■ Task instructions
Every line from the one with "ld_creator : 0" to the one with "ld_durability : 0 <= bi_durability i < 256;", including those two, is to be copied exactly; all other lines of the entries below are left out.

■ Records provided
(* ===== verification/GuildBankRoundtrip.v ===== *)
(** From memory to the database and back: what a save writes is what a bank
    loads after a restart, and a deposited item that is withdrawn again is the
    item it was. *)

From S2P Require Import Prelude CString GuildBankTypes GuildBank GuildBankRequests GuildBankItems GuildBankHandlers GuildBankKernel GuildBankInv.

Section roundtrip.
Context {env : BankEnv}.

(** ** One item *)
(** The values that fit the columns and the types they are read with. *)
Record loadable (i : BankItem) : Prop := {
  ld_place : place_ok i;
  ld_template : 0 <= bi_item_template i < 2 ^ 32;
  ld_creator : 0 <= bi_creatorGuid i < 2 ^ 32;
  ld_giftCreator : 0 <= bi_giftCreatorGuid i < 2 ^ 32;
  ld_count : 0 <= bi_count i < 2 ^ 32;
  ld_duration : 0 <= bi_duration i < 2 ^ 31;
  ld_flags : 0 <= bi_flags i < 256;
  ld_random : 0 <= bi_randomPropertyId i < 2 ^ 15;
  ld_transmog : 0 <= bi_transmogrifyId i < 2 ^ 32;
  ld_durability : 0 <= bi_durability i < 256;
  ld_text : 0 <= bi_text i < 2 ^ 32;
  ld_loot : bi_generated_loot i = 0 \/ bi_generated_loot i = 1;
  ld_enchant : let tokens := Tokenizer.make (bi_enchantments i) " "%char in
    bi_enchant i = if (length tokens =? 21)%nat then u32 (atoi (default "" (head tokens))) else 0;
  ld_proto : match GetItemPrototype (bi_item_template i) with
    | Some p => bi_Name i = full_name (ip_Name1 p) (bi_randomPropertyId i) /\ bi_quality i = ip_Quality p /\
                bi_maxStackSize i = ip_Stackable p
    | None => bi_Name i = "" /\ bi_quality i = uninitialised /\ bi_maxStackSize i = uninitialised
    end
}.

Definition loaded (kr : Z * Z * bool * BankRow) : BankItem :=
  set_bi_state ITEM_UNCHANGED (with_prototype (LoadFromDB (fst kr) (snd kr))).

Lemma i16_small x : 0 <= x < 2 ^ 15 -> i16 x = x.
Proof. intros H. unfold i16. rewrite Z.mod_small; lia. Qed.

Lemma loaded_item i : loadable i -> loaded (row_key i, row_of i) = set_bi_state ITEM_UNCHANGED i.
Proof.
  intros [Hp Ht Hc Hg Hn Hd Hf Hr Htr Hdu Hte Hl He Hpr]. unfold loaded, LoadFromDB, with_prototype, row_of. simpl.
  destruct Hp as [Hp1 Hp2]. unfold MAX_TABS, BANK_TAB_SIZE in *.
  rewrite (u32_small (bi_item_template i)) by lia.
  assert (i16 (u32 (bi_randomPropertyId i)) = bi_randomPropertyId i) as Er by (rewrite u32_small, i16_small; lia).
  assert (i8 (i16 (u32 (bi_generated_loot i))) = bi_generated_loot i) as El by (destruct Hl as [->| ->]; done).
  assert (i32 (u32 (bi_duration i)) = bi_duration i) as Ed by (rewrite u32_small, i32_small; lia).
  assert (u8 (u16 (bi_durability i)) = bi_durability i) as Eu by (unfold u16; rewrite Z.mod_small, u8_small; lia).
  rewrite Er, El, Ed, Eu, (u32_small (bi_creatorGuid i)), (u32_small (bi_giftCreatorGuid i)), (u32_small (bi_count i)),
    (u32_small (bi_transmogrifyId i)), (u32_small (bi_text i)), !u8_small by lia. rewrite <- He.
  destruct (GetItemPrototype (bi_item_template i)) as [p|]; destruct Hpr as (Hn1 & Hq & Hm), i; simpl in *; by subst.
Qed.

(** The fields of a player's item, where they have the bank's widths. *)
Record item_fits (p : Item) : Prop := {
  if_entry : 0 <= it_entry p < 2 ^ 32;
  if_creator : 0 <= it_creator p < 2 ^ 32;
  if_giftCreator : 0 <= it_giftCreator p < 2 ^ 32;
  if_duration : 0 <= it_duration p < 2 ^ 31;
  if_charges : length (it_charges p) = MAX_ITEM_PROTO_SPELLS /\ Forall (fun c => - 2 ^ 31 <= c < 2 ^ 31) (it_charges p);
  if_flags : 0 <= it_flags p < 256;
  if_enchants : length (it_enchants p) = MAX_ENCHANTMENT_SLOT /\
    Forall (fun e => 0 <= fst (fst e) < 2 ^ 31 /\ 0 <= snd (fst e) < 2 ^ 32 /\ 0 <= snd e < 2 ^ 32) (it_enchants p);
  if_random : 0 <= it_randomPropertyId p < 2 ^ 15;
  if_transmog : 0 <= it_transmog p < 2 ^ 32;
  if_durability : 0 <= it_durability p < 256;
  if_text : 0 <= it_text p < 2 ^ 32;
  if_proto : is_Some (GetItemPrototype (it_entry p))
}.

Lemma charges_tokens p : length (it_charges p) = MAX_ITEM_PROTO_SPELLS ->
  Tokenizer.make (charges_text p) " "%char = map to_string (it_charges p).
Proof.
  intros Hl. rewrite <- spaced_tokens. unfold charges_text.
  destruct (it_charges p) as [|c0 [|c1 [|c2 [|c3 [|c4 [|? ?]]]]]]; done.
Qed.
Definition enchant_numbers (e : Z * Z * Z) : list Z := [fst (fst e); snd (fst e); snd e].
Lemma enchants_spaced p : length (it_enchants p) = MAX_ENCHANTMENT_SLOT ->
  enchants_text p = spaced (mjoin (enchant_numbers <$> it_enchants p)).
Proof.
  intros Hl. unfold enchants_text, enchant_text.
  destruct (it_enchants p) as [|[[??]?] [|[[??]?] [|[[??]?] [|[[??]?] [|[[??]?] [|[[??]?] [|[[??]?] [|? ?]]]]]]]]; try done.
  cbn [seq foldr nth MAX_ENCHANTMENT_SLOT fmap list_fmap mjoin list_join enchant_numbers fst snd app spaced].
  by rewrite !str_app_assoc.
Qed.

(** A deposited item can be loaded, whatever it is called and wherever it is. *)
Lemma numbers_length (l : list (Z * Z * Z)) : length (mjoin (enchant_numbers <$> l)) = (3 * length l)%nat.
Proof. induction l as [|e l IH]; csimpl; [done|]. rewrite IH. lia. Qed.
Lemma clone_loadable inf p i : item_fits p -> place_ok i -> 0 <= bi_count i < 2 ^ 32 -> loadable (clone_to_bank inf p i).
Proof.
  intros [He Hc Hg Hd Hch Hf [Hel Hef] Hr Ht Hdu Hte [pr Hpr]] Hp Hn. unfold clone_to_bank, GetProto. rewrite Hpr. split; cbn -[enchants_text Tokenizer.make].
  all: try done; try (rewrite u8_small; lia).
  - by destruct (it_generatedLoot p); [right|left].
  - rewrite enchants_spaced, spaced_tokens by done. rewrite length_map, numbers_length, Hel. cbn.
    destruct (it_enchants p) as [|[[id ?] ?] l]; [done|]. cbn. apply Forall_cons in Hef as [[Hid _] _]. cbn in Hid.
    rewrite atoi_to_string, u32_small by lia. done.
  - by rewrite Hpr.
Qed.

(** Back to a player: everything but the entry and the count, which come with
    the new item. *)
Lemma nth_enchants (l : list (Z * Z * Z)) : length l = MAX_ENCHANTMENT_SLOT ->
  Forall (fun e => 0 <= fst (fst e) < 2 ^ 31 /\ 0 <= snd (fst e) < 2 ^ 32 /\ 0 <= snd e < 2 ^ 32) l ->
  map (fun n => let number n := u32 (strtoul (nth n (map to_string (mjoin (enchant_numbers <$> l))) "")) in
                (number (3 * n)%nat, number (3 * n + 1)%nat, number (3 * n + 2)%nat)) (seq 0 MAX_ENCHANTMENT_SLOT) = l.
Proof.
  assert (forall x, 0 <= x < 2 ^ 32 -> u32 (strtoul (to_string x)) = x) as Hx.
  { intros x Hx. rewrite strtoul_to_string, u32_small; unfold U64_MAX; lia. }
  intros Hl HF. destruct l as [|[[??]?] [|[[??]?] [|[[??]?] [|[[??]?] [|[[??]?] [|[[??]?] [|[[??]?] [|? ?]]]]]]]]; try done.
  rewrite !Forall_cons in HF. cbn [fst snd] in HF. cbn -[u32 strtoul to_string]. by rewrite !Hx by lia.
Qed.
Lemma clone_back inf p i q : item_fits p -> it_entry q = it_entry p -> it_count q = it_count p ->
  clone_to_player (clone_to_bank inf p i) q = p.
Proof.
  intros [He Hc Hg Hd [Hcl Hcf] Hf [Hel Hef] Hr Ht Hdu Hte _] Eq Ec. unfold clone_to_player, clone_to_bank. cbn -[nth enchants_text charges_text Tokenizer.make seq Nat.mul].
  rewrite (charges_tokens p), (enchants_spaced p), spaced_tokens, length_map, Hcl, Eq, Ec, !u8_small by lia. cbv zeta.
  pose proof (nth_enchants _ Hel Hef) as Hn. cbv zeta in Hn. rewrite Hn, Nat.eqb_refl.
  assert (map atoi (map to_string (it_charges p)) = it_charges p) as ->.
  { clear Hcl. induction Hcf as [|c l Hc' _ IH]; [done|]. cbn. by rewrite atoi_to_string, IH. }
  destruct p as [? ? ? ? ? ? ? ? ? ? ? ? lt]; simpl. by destruct lt.
Qed.

(** ** A bank *)
Lemma own_rows_perm s t : items_ok (b_guildid s) (b_infernoBank s) (b_items s) ->
  guild_bank (b_db s) = t -> (forall k, fst (fst k) = b_guildid s -> t !! k = rows (b_items s) !! k) ->
  own_item_rows s ≡ₚ row_entry <$> b_items s.
Proof.
  intros Hok <- Hr. pose proof (NoDup_row_keys _ _ _ Hok) as Hnd. unfold own_item_rows. apply NoDup_Permutation.
  - apply NoDup_ListNoDup, List.NoDup_filter, NoDup_ListNoDup, NoDup_map_to_list.
  - by apply NoDup_fmap_1 in Hnd.
  - intros [k r]. rewrite list_elem_of_In, List.filter_In, <- list_elem_of_In, elem_of_map_to_list.
    rewrite (elem_of_list_to_map _ _ _ Hnd). fold (rows (b_items s)). unfold own_item_row. cbn [fst snd]. split.
    + intros [Hk Ho]. bool_prop. by rewrite <- Hr.
    + intros Hk. assert (fst (fst k) = b_guildid s /\ snd k = b_infernoBank s) as [Hg Hi].
      { destruct (decide (fst (fst k) = b_guildid s)), (bool_decide_reflect (snd k = b_infernoBank s)); try done;
          rewrite (rows_foreign _ _ _ _ Hok) in Hk by auto; done. }
      rewrite Hr, Hg, Hi, Z.eqb_refl, eqb_reflx by done. done.
Qed.

Lemma load_items l s : snd <$> b_items (foldl load_item s l) = (snd <$> b_items s) ++ map loaded l.
Proof.
  revert s. induction l as [|kr l IH]; intros s; [by rewrite app_nil_r|]. cbn [foldl map]. rewrite IH.
  simpl. rewrite fmap_app, <- app_assoc. done.
Qed.

(** What else a save has to know: one row of money and one of tabs, up to date
    or about to be. *)
Definition tab_ok (t : BankTab) : Prop := 0 <= t_withdrawals t < 256 /\ 0 <= t_minrank t < 256.
Definition settings_kept (s : GuildBank) : Prop :=
  0 <= b_money s < 2 ^ 32 /\ 0 <= b_tabs s < 2 ^ 32 /\ (forall i, tab_ok (tab_info s i)) /\
  (exists m, guild_bank_money (b_db s) !! bank_key s = Some m /\ (b_money_changed s = true \/ m = b_money s)) /\
  (exists r, List.filter (own_tabs_row s) (guild_bank_tabs (b_db s)) = [r] /\ (b_tabs_changed s = true \/ r = tabs_row s)).

Lemma filter_update {A} (own : A -> bool) (x : A) l : own x = true ->
  List.filter own (map (fun r => if own r then x else r) l) = map (fun _ => x) (List.filter own l).
Proof.
  intros Hx. induction l as [|r l IH]; [done|]. cbn [map List.filter]. destruct (own r) eqn:Hr; rewrite ?Hx, ?Hr, IH; done.
Qed.
Lemma save_money_row s db m : guild_bank_money db !! bank_key s = Some m -> guild_bank_money (save_money s db) !! bank_key s = Some (b_money s).
Proof. intros H. simpl. by rewrite lookup_alter, decide_True, H. Qed.
Lemma save_tabs_row s db r : List.filter (own_tabs_row s) (guild_bank_tabs db) = [r] ->
  List.filter (own_tabs_row s) (guild_bank_tabs (save_tabs s db)) = [tabs_row s].
Proof.
  intros H. simpl. rewrite filter_update, H; [done|]. unfold own_tabs_row. simpl. by rewrite Z.eqb_refl, eqb_reflx.
Qed.

Definition settings_rows (s : GuildBank) (db : BankDB) : Prop :=
  guild_bank_money db !! bank_key s = Some (b_money s) /\ List.filter (own_tabs_row s) (guild_bank_tabs db) = [tabs_row s].

Lemma save_statements_rows s db : save_statements s (b_db s) = Some db -> settings_kept s -> settings_rows s db.
Proof.
  intros Hs (_ & _ & _ & (m & Hm & Hmc) & (r & Hr & Hrc)). unfold save_statements in Hs. cbv zeta in Hs.
  set (db1 := if b_money_changed s then _ else _) in Hs. set (db2 := if b_tabs_changed s then _ else _) in Hs.
  assert (guild_bank_money db1 !! bank_key s = Some (b_money s) /\ guild_bank_tabs db1 = guild_bank_tabs (b_db s)) as [H1 H2].
  { unfold db1. destruct (b_money_changed s); [by erewrite save_money_row|]. destruct Hmc as [| ->]; done. }
  assert (settings_rows s db2) as H.
  { unfold db2. destruct (b_tabs_changed s); (split; [done|]).
    - eapply save_tabs_row. rewrite H2. exact Hr.
    - rewrite H2, Hr. destruct Hrc as [| ->]; done. }
  clearbody db1 db2. revert Hs. destruct (b_moneyLog_changed s), (b_log_changed s); destruct (save_items _ _); simpl; by intros [= <-].
Qed.

Lemma SaveToDB_rows s : bank_ok s -> b_saveLock s = false -> settings_kept s -> settings_rows s (b_db (SaveToDB s)).
Proof.
  intros [[_ (t & Ht & _)] _] Hl Hk. destruct (save_statements s (b_db s)) as [db|] eqn:Hs.
  - pose proof (save_statements_rows s db Hs Hk) as Hr. unfold SaveToDB. rewrite Hl. destruct (nothing_to_save s) eqn:Hn.
    + destruct Hk as (_ & _ & _ & (m & Hm & Hmc) & (r & Hr' & Hrc)). unfold nothing_to_save in Hn.
      rewrite !andb_true_iff, !negb_true_iff in Hn. destruct Hn as ((((_ & Hn1) & Hn2) & _) & _).
      split; [destruct Hmc as [?|<-]; congruence|destruct Hrc as [?|<-]; congruence].
    + change (settings_rows s (default (b_db s) (save_statements s (b_db s)))). by rewrite Hs.
  - exfalso. pose proof (save_statements_items s (b_db s)) as He. rewrite Ht, Hs in He. done.
Qed.

Lemma tab_numbers_all i : 1 <= i <= MAX_TABS -> i = 1 \/ i = 2 \/ i = 3 \/ i = 4 \/ i = 5.
Proof. unfold MAX_TABS. lia. Qed.
Lemma load_tabs_info s s0 m i : (forall i, tab_ok (tab_info s i)) -> 1 <= i <= MAX_TABS ->
  tab_info (load_tabs m s0 (tabs_row s)) i = tab_info s i.
Proof.
  intros Hok Hi. destruct (Hok i) as [Hw Hm]. unfold tab_info at 1. simpl b_tabInfo.
  apply tab_numbers_all in Hi as [->|[->|[->|[->| ->]]]]; rewrite ?lookup_insert_ne by done; rewrite lookup_insert, decide_True by done; simpl.
  all: rewrite !u8_small by done; by destruct (tab_info s _).
Qed.
(** The bank a guild creates from the saved rows. *)
Lemma LoadBank_saved s s0 : bank_ok s -> b_saveLock s = false -> settings_kept s -> Forall (fun p => loadable (snd p)) (b_items s) ->
  b_guildid s0 = b_guildid s -> b_infernoBank s0 = b_infernoBank s -> b_db s0 = b_db (SaveToDB s) -> b_items s0 = [] ->
  let s1 := LoadBank s0 in
  snd <$> b_items s1 ≡ₚ (set_bi_state ITEM_UNCHANGED ∘ snd) <$> b_items s /\
  b_money s1 = b_money s /\ b_tabs s1 = b_tabs s /\ (forall i, 1 <= i <= MAX_TABS -> tab_info s1 i = tab_info s i).
Proof.
  intros Hs Hl Hk Hld Hg Hi Hdb Hn. pose proof Hk as (Hm & Ht & Hti & _). pose proof Hs as [[Hok (t & Hsv & Hr)] _].
  destruct (SaveToDB_rows s Hs Hl Hk) as [Hmr Htr]. destruct (SaveToDB_saved s Hl) as (_ & _ & _ & _ & Hts). specialize (Hts t Hsv).
  assert (own_item_rows s0 ≡ₚ row_entry <$> b_items s) as Hown.
  { assert (own_item_rows s0 = own_item_rows (set_b_db (b_db s0) s)) as ->.
    { unfold own_item_rows, own_item_row. simpl. by rewrite Hg, Hi. }
    refine (own_rows_perm (set_b_db (b_db s0) s) t Hok _ Hr). simpl. by rewrite Hdb. }
  unfold LoadBank. rewrite Hdb. assert (bank_key s0 = bank_key s) as -> by (unfold bank_key; congruence). rewrite Hmr.
  rewrite (List.filter_ext (own_tabs_row s0) (own_tabs_row s)) by (intros r; unfold own_tabs_row; by rewrite Hg, Hi).
  rewrite Htr. cbv zeta. cbn [foldl]. set (s2 := load_tabs _ _ _). set (s3 := set_b_tabInfo _ s2).
  assert (own_item_rows s3 = own_item_rows s0) as -> by done.
  assert (forall l s, b_money (foldl load_item s l) = b_money s /\ b_tabs (foldl load_item s l) = b_tabs s /\
    b_tabInfo (foldl load_item s l) = b_tabInfo s) as Hf.
  { clear. induction l as [|kr l IH]; intros s; [done|]. cbn [foldl]. by destruct (IH (load_item s kr)) as (-> & -> & ->). }
  destruct (Hf (own_item_rows s0) s3) as (E1 & E2 & E3). split_and!.
  - rewrite load_items. simpl b_items. rewrite Hn. simpl. rewrite Hown, <- list_fmap_compose.
    apply reflexive_eq. apply map_ext_Forall. apply (Forall_impl _ _ _ Hld). intros p Hp. by apply loaded_item.
  - rewrite E1. simpl. by rewrite u32_small.
  - rewrite E2. simpl. by rewrite u32_small.
  - intros i Hi'. unfold tab_info at 1. rewrite E3. rewrite <- (load_tabs_info s (set_b_tabs 0 s0) (b_money s) i) by done.
    fold s2. change (b_tabInfo s3 !! i) with ((<[TAB_MONEY := mkBankTab (t_name (tab_info s2 TAB_MONEY)) (t_icon (tab_info s2 TAB_MONEY))
      (t_withdrawals (tab_info s2 TAB_MONEY)) 1]> (b_tabInfo s2)) !! i). unfold TAB_MONEY. by rewrite lookup_insert_ne by lia.
Qed.
End roundtrip.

■ Response box
  ld_creator : 0 <= bi_creatorGuid i < 2 ^ 32;
  ld_giftCreator : 0 <= bi_giftCreatorGuid i < 2 ^ 32;
  ld_count : 0 <= bi_count i < 2 ^ 32;
  ld_duration : 0 <= bi_duration i < 2 ^ 31;
  ld_flags : 0 <= bi_flags i < 256;
  ld_random : 0 <= bi_randomPropertyId i < 2 ^ 15;
  ld_transmog : 0 <= bi_transmogrifyId i < 2 ^ 32;
  ld_durability : 0 <= bi_durability i < 256;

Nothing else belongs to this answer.